Your assignment
The entries below contain a line with "intros g a." and a line with "intros Hs Hn". Retype exactly everything from the first down to the second, both included, and nothing else.

+++ Data to examine

(* ===== verification/Signal.v ===== *)
(** * Signals (kernel/proc/signal.c) and process exit (proc_exit of process.c)

    [proc_exit] does not return: it marks the current process and halts the
    CPU, so what may call it returns [Exited] with the state it leaves. *)

From stdpp Require Import base numbers list option tactics.
From S2P Require Import Prelude ProcTable.

Module Signal.

Import Proc.

Inductive call (A : Type) :=
| Returned (a : A) (s : kstate)
| Exited (s : kstate).
Arguments Returned {A} a s.
Arguments Exited {A} s.

(** ** Operations on one process: [None] is a NULL process *)

Definition signal_init_process (p : option Z) (s : kstate) : kstate :=
  match p with
  | None => s
  | Some i => set_proc i (with_signals zero_sig (get_proc i s)) s
  end.

Definition bad_signal (sig : Z) : bool := (sig <? 1) || (SIG_MAX <=? sig).

Definition send_bit (sig : Z) (g : signal_info_t) : signal_info_t :=
  mk_sig (Z.lor (pending g) (Z.shiftl 1 sig)) (blocked g) (handlers g).

Definition signal_send (id sig : Z) (s : kstate) : kstate :=
  if bad_signal sig then s else
  match proc_get id s with
  | None => s
  | Some i => set_proc i (with_signals (send_bit sig (psignals (get_proc i s))) (get_proc i s)) s
  end.

Definition update_signals (p : option Z) (sig : Z) (f : signal_info_t -> signal_info_t) (s : kstate)
    : kstate :=
  match p with
  | None => s
  | Some i =>
      if bad_signal sig then s
      else set_proc i (with_signals (f (psignals (get_proc i s))) (get_proc i s)) s
  end.

Definition signal_set_handler (p : option Z) (sig handler : Z) : kstate -> kstate :=
  update_signals p sig (fun g => mk_sig (pending g) (blocked g) ((handlers g).[sig <- handler])).

Definition signal_block (p : option Z) (sig : Z) : kstate -> kstate :=
  update_signals p sig (fun g => mk_sig (pending g) (Z.lor (blocked g) (Z.shiftl 1 sig)) (handlers g)).

Definition signal_unblock (p : option Z) (sig : Z) : kstate -> kstate :=
  update_signals p sig
    (fun g => mk_sig (pending g) (Z.land (blocked g) (Z.lnot (Z.shiftl 1 sig))) (handlers g)).

(** ** Exit *)

Definition proc_exit {A} (code : Z) (s : kstate) : call A :=
  match proc_get_current s with
  | None => Exited s
  | Some i =>
      let s := set_proc i (with_exit PROC_TERMINATED code (get_proc i s)) s in
      Exited (signal_send (s32 (ppid (get_proc i s))) SIG_CHLD s)
  end.

(** ** Delivery *)

Inductive delivery :=
| Nothing
| Terminate (sig : Z)
| Custom (sig : Z).

Definition clear_pending (sig : Z) (g : signal_info_t) : signal_info_t :=
  mk_sig (Z.land (pending g) (Z.lnot (Z.shiftl 1 sig))) (blocked g) (handlers g).

(** The [for] loop of [signal_check], [n] signals left from [sig]. *)
Fixpoint check_loop (n : nat) (sig : Z) (g : signal_info_t) : delivery * signal_info_t :=
  match n with
  | O => (Nothing, g)
  | S n' =>
      if negb (truthy (Z.land (pending g) (Z.shiftl 1 sig))) then check_loop n' (sig + 1) g
      else if truthy (Z.land (blocked g) (Z.shiftl 1 sig)) then check_loop n' (sig + 1) g
      else
        let g := clear_pending sig g in
        let handler := (handlers g).[sig] in
        if handler =? 1 then check_loop n' (sig + 1) g
        else if handler =? 0 then
          if (sig =? SIG_KILL) || (sig =? SIG_TERM) then (Terminate sig, g)
          else check_loop n' (sig + 1) g
        else (Custom sig, g)
  end.

Definition signal_check (p : option Z) (s : kstate) : call Z :=
  match p with
  | None => Returned 0 s
  | Some i =>
      let g := psignals (get_proc i s) in
      if pending g =? 0 then Returned 0 s else
      let '(d, g') := check_loop (Z.to_nat (SIG_MAX - 1)) 1 g in
      let s := set_proc i (with_signals g' (get_proc i s)) s in
      match d with
      | Nothing => Returned 0 s
      | Terminate sig => proc_exit (128 + sig) s
      | Custom sig => Returned sig s
      end
  end.

(** ** Specification of delivery *)

(** What a deliverable signal does with a given handler. *)
Definition action (handler sig : Z) : delivery :=
  if handler =? 1 then Nothing
  else if handler =? 0 then
    if (sig =? SIG_KILL) || (sig =? SIG_TERM) then Terminate sig else Nothing
  else Custom sig.

Definition deliverable (g : signal_info_t) (sig : Z) : bool :=
  Z.testbit (pending g) sig && negb (Z.testbit (blocked g) sig).

(** The lowest deliverable signal from [sig] on, among [n], that acts. *)
Fixpoint first_acting (n : nat) (sig : Z) (g : signal_info_t) : option Z :=
  match n with
  | O => None
  | S n' =>
      if deliverable g sig && negb (match action (handlers g).[sig] sig with Nothing => true | _ => false end)
      then Some sig else first_acting n' (sig + 1) g
  end.

(** Signals from [lo] up to the one that acts are consumed unless they are
    blocked. *)
Definition consumed (lo : Z) (g : signal_info_t) (d : option Z) (b : Z) : bool :=
  deliverable g b && (lo <=? b) && (b <? SIG_MAX) &&
  match d with Some a => b <=? a | None => true end.

Lemma truthy_bit x sig : 0 <= sig -> truthy (Z.land x (Z.shiftl 1 sig)) = Z.testbit x sig.
Proof. intros. rewrite Z.shiftl_1_l. by apply truthy_land_bit. Qed.

Lemma clear_pending_bit sig g b :
  0 <= sig -> 0 <= b ->
  Z.testbit (pending (clear_pending sig g)) b = Z.testbit (pending g) b && negb (sig =? b).
Proof.
  intros Hs Hb. simpl. rewrite Z.land_spec, Z.lnot_spec, Z.shiftl_1_l, Z.pow2_bits_eqb by lia. done.
Qed.

(** Scanning from [sig] only depends on the signals from [sig] on. *)
Lemma first_acting_ext n sig g g' :
  handlers g' = handlers g ->
  (forall b, sig <= b -> deliverable g' b = deliverable g b) ->
  first_acting n sig g' = first_acting n sig g.
Proof.
  intros Hh. revert sig. induction n as [|n IH]; intros sig Hd; simpl; [done|].
  rewrite Hh, (Hd sig) by lia. rewrite (IH (sig + 1)); [done|]. intros b Hb. apply Hd. lia.
Qed.

Lemma first_acting_range n sig g a :
  first_acting n sig g = Some a -> sig <= a < sig + Z.of_nat n.
Proof.
  revert sig. induction n as [|n IH]; intros sig; simpl; [done|].
  destruct (_ && _); [intros [= <-]; lia|]. intros H%IH. lia.
Qed.

Lemma deliverable_clear sig g b :
  0 <= sig -> 0 <= b -> deliverable (clear_pending sig g) b = deliverable g b && negb (sig =? b).
Proof.
  intros Hs Hb. unfold deliverable. rewrite clear_pending_bit by done.
  rewrite <-!andb_assoc. f_equal. apply andb_comm.
Qed.

Lemma consumed_skip sig g a b :
  deliverable g sig = false -> consumed sig g a b = consumed (sig + 1) g a b.
Proof.
  intros Hd. unfold consumed. destruct (Z.leb_spec sig b), (Z.leb_spec (sig + 1) b); try done; try lia.
  assert (b = sig) as -> by lia. by rewrite Hd.
Qed.

(** What a scan from [lo] that stops at [a] leaves behind. *)
Definition loop_post (lo : Z) (g : signal_info_t) (a : option Z) (r : delivery * signal_info_t) : Prop :=
  r.1 = match a with Some a => action (handlers g).[a] a | None => Nothing end /\
  blocked r.2 = blocked g /\ handlers r.2 = handlers g /\
  forall b, 0 <= b ->
    Z.testbit (pending r.2) b = Z.testbit (pending g) b && negb (consumed lo g a b).

(** A signal that is not deliverable is passed over. *)
Lemma loop_post_skip sig g a r :
  deliverable g sig = false -> loop_post (sig + 1) g a r -> loop_post sig g a r.
Proof.
  intros Hd (H1 & H2 & H3 & H4). split_and!; [done..|]. intros b Hb.
  by rewrite H4, (consumed_skip sig g a b Hd).
Qed.

(** A deliverable signal that does nothing is consumed. *)
Lemma loop_post_ignore n sig g r :
  0 <= sig < SIG_MAX -> deliverable g sig = true ->
  loop_post (sig + 1) (clear_pending sig g) (first_acting n (sig + 1) (clear_pending sig g)) r ->
  loop_post sig g (first_acting n (sig + 1) g) r.
Proof.
  intros Hs Ed. rewrite (first_acting_ext n (sig + 1) g (clear_pending sig g)); [|done|].
  2: { intros b Hb. rewrite deliverable_clear by lia. rewrite (proj2 (Z.eqb_neq sig b)) by lia.
       apply andb_true_r. }
  intros (H1 & H2 & H3 & H4). split_and!; [done..|]. intros b Hb. rewrite H4 by done.
  rewrite clear_pending_bit by lia. rewrite <-andb_assoc. f_equal.
  unfold consumed. rewrite deliverable_clear by lia.
  destruct (Z.eqb_spec sig b) as [<-|Hne]; simpl; rewrite ?andb_false_r, ?andb_true_r; simpl.
  - rewrite Ed, Z.leb_refl, (proj2 (Z.ltb_lt _ _)) by lia. simpl.
    destruct (first_acting n (sig + 1) g) as [a|] eqn:Ea; [|done].
    apply first_acting_range in Ea. by rewrite (proj2 (Z.leb_le _ _)) by lia.
  - destruct (Z.leb_spec sig b), (Z.leb_spec (sig + 1) b); done || lia.
Qed.

(** A deliverable signal that acts is consumed and ends the scan. *)
Lemma loop_post_act sig g :
  0 <= sig < SIG_MAX -> deliverable g sig = true ->
  loop_post sig g (Some sig) (action (handlers g).[sig] sig, clear_pending sig g).
Proof.
  intros Hs Ed. split_and!; [done..|]. intros b Hb. simpl snd. rewrite clear_pending_bit by lia.
  f_equal. f_equal. unfold consumed. destruct (Z.eqb_spec sig b) as [<-|].
  - rewrite Ed, !Z.leb_refl, (proj2 (Z.ltb_lt _ _)) by lia. done.
  - destruct (Z.leb_spec sig b), (Z.leb_spec b sig); rewrite ?andb_false_r; done || lia.
Qed.

Lemma check_loop_step n sig g :
  0 <= sig ->
  check_loop (S n) sig g =
    if deliverable g sig then
      match action (handlers g).[sig] sig with
      | Nothing => check_loop n (sig + 1) (clear_pending sig g)
      | d => (d, clear_pending sig g)
      end
    else check_loop n (sig + 1) g.
Proof.
  intros Hs. simpl. rewrite !truthy_bit by done. unfold deliverable, action.
  destruct (Z.testbit (pending g) sig), (Z.testbit (blocked g) sig); simpl; try done.
  destruct ((handlers g).[sig] =? 1); [done|]. destruct ((handlers g).[sig] =? 0); [|done].
  by destruct ((sig =? SIG_KILL) || (sig =? SIG_TERM)).
Qed.

(** The loop against its specification. *)
Lemma check_loop_spec n sig g :
  0 <= sig -> sig + Z.of_nat n = SIG_MAX ->
  loop_post sig g (first_acting n sig g) (check_loop n sig g).
Proof.
  revert sig g. induction n as [|n IH]; intros sig g Hs Hn.
  - split_and!; [done..|]. intros b Hb. unfold consumed. simpl.
    destruct (Z.leb_spec sig b), (Z.ltb_spec b SIG_MAX); simpl; rewrite ?andb_false_r; simpl;
      rewrite ?andb_true_r; done || lia.
  - rewrite check_loop_step by done. simpl first_acting. destruct (deliverable g sig) eqn:Ed; simpl.
    + pose proof (loop_post_act sig g ltac:(lia) Ed) as Hact.
      pose proof (loop_post_ignore n sig g _ ltac:(lia) Ed (IH (sig + 1) (clear_pending sig g) ltac:(lia) ltac:(lia))).
      by destruct (action (handlers g).[sig] sig).
    + apply loop_post_skip; [done|]. apply IH; lia.
Qed.

Lemma first_acting_acts n sig g a :
  first_acting n sig g = Some a -> action (handlers g).[a] a <> Nothing.
Proof.
  revert sig. induction n as [|n IH]; intros sig; simpl; [done|].
  destruct (deliverable g sig && _) eqn:E; [|apply IH]. intros [= <-] H.
  rewrite H in E. by rewrite andb_false_r in E.
Qed.

Lemma action_sig h sig :
  match action h sig with Nothing => True | Terminate a | Custom a => a = sig end.
Proof.
  unfold action. destruct (h =? 1); [done|]. destruct (h =? 0); [|done].
  by destruct ((sig =? SIG_KILL) || (sig =? SIG_TERM)).
Qed.

(** ** Properties *)

(** [signal_check] delivers the lowest pending, unblocked signal whose
    handler acts (a custom handler, or the default of SIGKILL and SIGTERM, which
    ends the current process with code 128 + signal); the signals it passes over
    because they are ignored are consumed with it, blocked ones and later ones
    stay pending, and nothing else of the process changes. *)
Theorem signal_check_delivers i s
    (Hlen : length (processes s) = MAX_PROCESSES) (Hi : 0 <= i < 1024)
    (Hpend : pending (psignals (get_proc i s)) <> 0) :
  let g := psignals (get_proc i s) in
  let a := first_acting 31 1 g in
  exists g', blocked g' = blocked g /\ handlers g' = handlers g /\
    (forall b, 0 <= b ->
      Z.testbit (pending g') b = Z.testbit (pending g) b && negb (consumed 1 g a b)) /\
    let s' := set_proc i (with_signals g' (get_proc i s)) s in
    signal_check (Some i) s =
      match a with
      | None => Returned 0 s'
      | Some sig =>
          match action (handlers g).[sig] sig with
          | Terminate _ => proc_exit (128 + sig) s'
          | _ => Returned sig s'
          end
      end.
Proof.
  intros g a. pose proof (check_loop_spec 31 1 g ltac:(lia) eq_refl) as Hpost. fold a in Hpost.
  unfold signal_check. fold g. rewrite (proj2 (Z.eqb_neq _ 0)) by done.
  change (Z.to_nat (SIG_MAX - 1)) with 31%nat.
  destruct (check_loop 31 1 g) as [d g'].
  destruct Hpost as (H1 & H2 & H3 & H4). cbn [fst snd] in *.
  exists g'. split_and!; [done..|]. rewrite H1.
  destruct a as [sig|] eqn:Ea; [|done]. unfold a in Ea.
  pose proof (first_acting_acts 31 1 g sig Ea) as Hact.
  pose proof (action_sig (handlers g).[sig] sig) as Hsig.
  destruct (action (handlers g).[sig] sig); [done| |]; by rewrite Hsig.
Qed.

(** A blocked signal, even SIGKILL, stays pending until it is unblocked. *)
Lemma blocked_stays_pending n sig g b :
  0 <= sig -> sig + Z.of_nat n = SIG_MAX -> 0 <= b -> Z.testbit (blocked g) b = true ->
  Z.testbit (pending (check_loop n sig g).2) b = Z.testbit (pending g) b.
Proof.
  intros Hs Hn Hb Hbl. destruct (check_loop_spec n sig g Hs Hn) as (_ & _ & _ & H4).
  rewrite H4 by done. unfold consumed, deliverable. rewrite Hbl, andb_false_r. simpl. apply andb_true_r.
Qed.

(** *** Witness: SIGCHLD is ignored by default and SIGUSR1 has a handler *)

Definition two_signals : kstate :=
  mk_k (replicate MAX_PROCESSES
          (with_signals (mk_sig (2 ^ 10 + 2 ^ 17) 0 ((replicate 32 0).[10 <- 0x5000])) (zero_process x86_64)))
    1 1 None [] [] 0 0.

Lemma signal_check_delivers_witness :
  exists g', signal_check (Some 0) two_signals
    = Returned 10 (set_proc 0 (with_signals g' (get_proc 0 two_signals)) two_signals).
Proof.
  destruct (signal_check_delivers 0 two_signals) as (g' & _ & _ & _ & H);
    [exact (length_replicate MAX_PROCESSES _)|lia|by vm_compute|].
  exists g'. exact H.
Defined.

End Signal.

++++++

Exercise solution
  intros g a. pose proof (check_loop_spec 31 1 g ltac:(lia) eq_refl) as Hpost. fold a in Hpost.
  unfold signal_check. fold g. rewrite (proj2 (Z.eqb_neq _ 0)) by done.
  change (Z.to_nat (SIG_MAX - 1)) with 31%nat.
  destruct (check_loop 31 1 g) as [d g'].
  destruct Hpost as (H1 & H2 & H3 & H4). cbn [fst snd] in *.
  exists g'. split_and!; [done..|]. rewrite H1.
  destruct a as [sig|] eqn:Ea; [|done]. unfold a in Ea.
  pose proof (first_acting_acts 31 1 g sig Ea) as Hact.
  pose proof (action_sig (handlers g).[sig] sig) as Hsig.
  destruct (action (handlers g).[sig] sig); [done| |]; by rewrite Hsig.
Qed.

(** A blocked signal, even SIGKILL, stays pending until it is unblocked. *)
Lemma blocked_stays_pending n sig g b :
  0 <= sig -> sig + Z.of_nat n = SIG_MAX -> 0 <= b -> Z.testbit (blocked g) b = true ->
  Z.testbit (pending (check_loop n sig g).2) b = Z.testbit (pending g) b.
Proof.
  intros Hs Hn Hb Hbl. destruct (check_loop_spec n sig g Hs Hn) as (_ & _ & _ & H4).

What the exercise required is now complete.